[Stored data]
(** A fenced block tagged with a language is highlighted in that
    language.  With the class [language-] followed by a non-empty run of
    word characters, which ends with the class or at a character that is
    not one, a block that is not inline goes to the highlighter with that
    run as its language, and with its source less the final line feed. *)
Theorem tagged_block_is_highlighted (language rest src : string) :
  language <> "" ->
  every MarkdownComponents.wordChar language = true ->
  match rest with
  | String c _ => MarkdownComponents.wordChar c = false
  | EmptyString => True
  end ->
  MarkdownComponents.code false (Some ("language-" +:+ language +:+ rest))
    (src +:+ String "010" "")
  = MarkdownComponents.SyntaxHighlighter language src.
Proof.
  intros Hne Hword Hrest. unfold MarkdownComponents.code.
  assert (exists l,
            RegExp.matches false MarkdownComponents.languageTag
              ("language-" +:+ language +:+ rest)
            = RegExp.Result ("language-" +:+ language) [(1%nat, language)] rest :: l)
    as [l Hm].
  { rewrite matches_languageTag.
    pose proof (head_plus_greedy _ language rest Hne Hword Hrest) as Hhd.
    destruct (RegExp.plus _ _) as [|a k]; [discriminate|].
    injection Hhd as ->. eexists. reflexivity. }
  change ("language-" +:+ language +:+ rest)
    with (String "l" ("anguage-" +:+ language +:+ rest)) in *.
  cbn [RegExp.exec]. rewrite Hm. cbn [negb snd RegExp.group RegExp.groups
    RegExp.lookup_group Nat.eqb].
  rewrite dropFinalLineFeed_final. reflexivity.
Qed.

Lemma tagged_block_is_highlighted_witness :
  MarkdownComponents.code false (Some ("language-" +:+ "c" +:+ "++"))
    ("int main() {}" +:+ String "010" "")
  = MarkdownComponents.SyntaxHighlighter "c" "int main() {}".
Proof.
  apply (tagged_block_is_highlighted "c" "++" "int main() {}").
  - discriminate.
  - reflexivity.
  - reflexivity.
Defined.

(** Nothing else is highlighted.  When the code renderer returns a
    highlighted block, the code is not inline and its class holds
    [language-] followed by the language, which is a non-empty run of
    word characters; inline code and code without such a class stay
    plain. *)
Theorem only_tagged_blocks_are_highlighted (inline : bool) (className : option string)
    (children language src : string) :
  MarkdownComponents.code inline className children
  = MarkdownComponents.SyntaxHighlighter language src ->
  inline = false
  /\ (exists before after,
        className = Some (before +:+ "language-" +:+ language +:+ after))
  /\ language <> ""
  /\ every MarkdownComponents.wordChar language = true
  /\ src = MarkdownComponents.dropFinalLineFeed children.
Proof.
  unfold MarkdownComponents.code. intros H.
  destruct (RegExp.exec false MarkdownComponents.languageTag _) as [[gap x]|] eqn:E;
    [|discriminate].
  destruct inline; [discriminate|]. cbn [negb snd] in H. injection H as <- <-.
  apply exec_Some in E as (s2 & Hs & Hhd & _).
  apply head_Some_elem_of in Hhd.
  assert (exists run after,
            s2 = "language-" +:+ run +:+ after /\ RegExp.group 1 x = run /\
            run <> "" /\ every MarkdownComponents.wordChar run = true)
    as (run & after & -> & <- & Hne & Hword).
  { unfold MarkdownComponents.languageTag in Hhd. cbn [RegExp.matches] in Hhd.
    apply list_elem_of_bind in Hhd as (xa & H & Ha).
    apply list_elem_of_bind in H as (xg & H & Hg).
    apply list_elem_of_singleton in H as ->.
    apply list_elem_of_fmap in Hg as (y & -> & Hy).
    apply list_elem_of_fmap in Hy as ([run after] & -> & Hp).
    apply plus_spec in Hp as (Hrest & Hne & Hword).
    pose proof (matches_sound _ _ _ _ Ha) as Hs2.
    assert (RegExp.matched xa = "language-") as Hma.
    { assert ((RegExp.matched xa, RegExp.rest xa)
                ∈ spans false (RegExp.Str "language-") s2) as Hsp
        by (apply list_elem_of_fmap; exists xa; auto).
      apply elem_of_spans_Str in Hsp as [_ Hsp]; [|discriminate].
      apply sameWord_exact, Hsp. }
    exists run, after. rewrite Hs2, Hma, Hrest.
    unfold RegExp.group. cbn. auto. }
  repeat split; auto.
  destruct className as [name|]; cbn in Hs.
  - exists gap, after. rewrite Hs. reflexivity.
  - symmetry in Hs. apply str_app_eq_nil in Hs as [_ Hs]. discriminate.
Qed.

• TASK GOAL
Using the entries above, return each line that includes the word "inline".

• SOLVED EXERCISE
    not one, a block that is not inline goes to the highlighter with that
    highlighted block, the code is not inline and its class holds
    word characters; inline code and code without such a class stay
Theorem only_tagged_blocks_are_highlighted (inline : bool) (className : option string)
  MarkdownComponents.code inline className children
  inline = false
  destruct inline; [discriminate|]. cbn [negb snd] in H. injection H as <- <-.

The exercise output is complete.